Страница 32 из 32
17
Именно с этого дня началось Федорово ожидание, к которому он до того привык, что оно стало как бы воздухом его жизни. Со временем он даже перестал замечать свое состояние, и даже, как мне показалось, все, что он рассказал, все эти воспоминания о жизни и любви нисколько не взволновали его.
Мы сидели в тесной его каюте и пили чай, горький и терпкий, как и воспоминания тихого человека. Глазуновская красавица смотрела на нас из-под жемчужного кокошника. У нее были огромные глаза, требовательные и чуть лукавые. Светлана говорила, что она похожа на Катю.
— Нет, нисколько не похожа. — Федор Васильевич даже не посмотрел на портрет. — На нее похожих никого нет.
Он любил Катю, но не сумел об этом сказать и не сумел ничем привлечь ее любовь и даже хотя бы ее внимание. В этом все дело. Не стал я расспрашивать о ней, но Федор Васильевич сам сказал, где она и как живет. Вышла она замуж за Николая Зубкова. Верно, походил он за ней. Нет, она нисколько не морочила ему голову, сразу сказала, что любит его одного и уже давно. В театр, на танцы — пожалуйста, а больше никуда. В загс — тем более. Институт закончила — поженились.
— Так теперь-то чего вам ждать? — спросил я.
— А не знаю. — Подумал и сам спросил: — А разве так уж надо точно знать, чего ждать?
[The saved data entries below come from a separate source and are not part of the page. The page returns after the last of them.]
(** * Seller quality automation: the weekly query and the notification script

    The repository has two halves.  A BigQuery script (the "production
    query") turns the weekly quality figures of every seller into a streak
    per metric and an email action; an Apps Script project reads the result
    from a sheet, sends the emails and keeps tracking tables in the same
    spreadsheet.

    [Query] embeds the query: SQL NULL is [None], an expression that can
    raise an error is a computation in [outcome], the source table is a
    finite map from the stored seller identifier to the rows of that
    identifier, a window function is evaluated on one partition listed in
    window order, and a join lists the matching rows.  [Script] embeds the
    Apps Script functions over an explicit spreadsheet state.  [Spec] holds
    the properties the specification words, [Samples] concrete data; the
    theorems follow. *)

From stdpp Require Import base gmap strings list pretty.
From Stdlib Require Import ZArith QArith Qround Lia Ascii.

Local Open Scope Z_scope.

(* ===================================================================== *)
(** * Text                                                                *)
(* ===================================================================== *)

(** Strings are sequences of code units; the embedding covers the ASCII
    range, where the white space of [String.prototype.trim], of the regular
    expression class [\s] and of SQL [TRIM] is the same six characters
    (codes 9 to 13 and 32).  Outside that range the three also remove or
    match U+00A0, U+FEFF and other code points, which [is_space] does not
    know: [Spec.is_ascii] restricts a statement to the range covered. *)

Module Text.

Definition is_space (c : ascii) : bool :=
  let n := nat_of_ascii c in
  ((9 <=? n)%nat && (n <=? 13)%nat) || (n =? 32)%nat.

Fixpoint trim_start (s : string) : string :=
  match s with
  | String c r => if is_space c then trim_start r else s
  | EmptyString => EmptyString
  end.

Fixpoint trim_end (s : string) : string :=
  match s with
  | String c r =>
      match trim_end r with
      | EmptyString => if is_space c then EmptyString else String c EmptyString
      | r' => String c r'
      end
  | EmptyString => EmptyString
  end.

Definition trim (s : string) : string := trim_end (trim_start s).

(** Empty, or beginning with a character that is not white space. *)
Definition starts_clean (s : string) : Prop :=
  match s with
  | EmptyString => True
  | String c _ => is_space c = false
  end.

(** [s.split(',')] *)
Fixpoint split_comma (s : string) : list string :=
  match s with
  | EmptyString => [EmptyString]
  | String c r =>
      if Ascii.eqb c "," then EmptyString :: split_comma r
      else match split_comma r with
           | h :: t => String c h :: t
           | [] => [String c EmptyString]
           end
  end.

(** *** Regular expressions

    Matching by derivatives; [test r s] is [/^r$/.test(s)]. *)

Inductive regex :=
| Void
| Eps
| Class (p : ascii → bool)
| Seq (r1 r2 : regex)
| Alt (r1 r2 : regex)
| Star (r : regex).

Definition Plus (r : regex) : regex := Seq r (Star r).
Definition Char (c : ascii) : regex := Class (Ascii.eqb c).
Да этого и невозможно знать. Если у человека ничего нет, так ему это и все равно. А чтобы уж ничего не ждать, этого нельзя. Человек должен ждать.
Катер пришел только под утро. Истерично покрикивая сиреной, он вынырнул из тумана и приткнулся к пристани своим белым бортом. Федор Васильевич поймал брошенную с катера чалку и накинул ее на кнехт. С грохотом выдвинул сходни.
Пассажиры торопливо занимали места, кому только на ту сторону, до Быковки, — на палубе, кому подальше — спустились вниз и там расположились на диванах досыпать.
Катер вздрогнул и ожил. В стальной его утробе заговорили дизели. Коротко рявкнув сиреной, судно начало отодвигаться от пристани.
Туман расстилался, клубясь над водой, словно огромная река готовилась закипеть. Потеплело небо за лесистыми горами. Туман отяжелел и пошел оседать. Начинался день — ясный и тихий. Осень — пора тревожного и покорного ожидания…
Стоя на корме, я смотрел, как уплывает пристань и как по лестнице поднимается Федор Васильевич с ведром и шваброй.
Пошел наводить порядок в зале ожидания.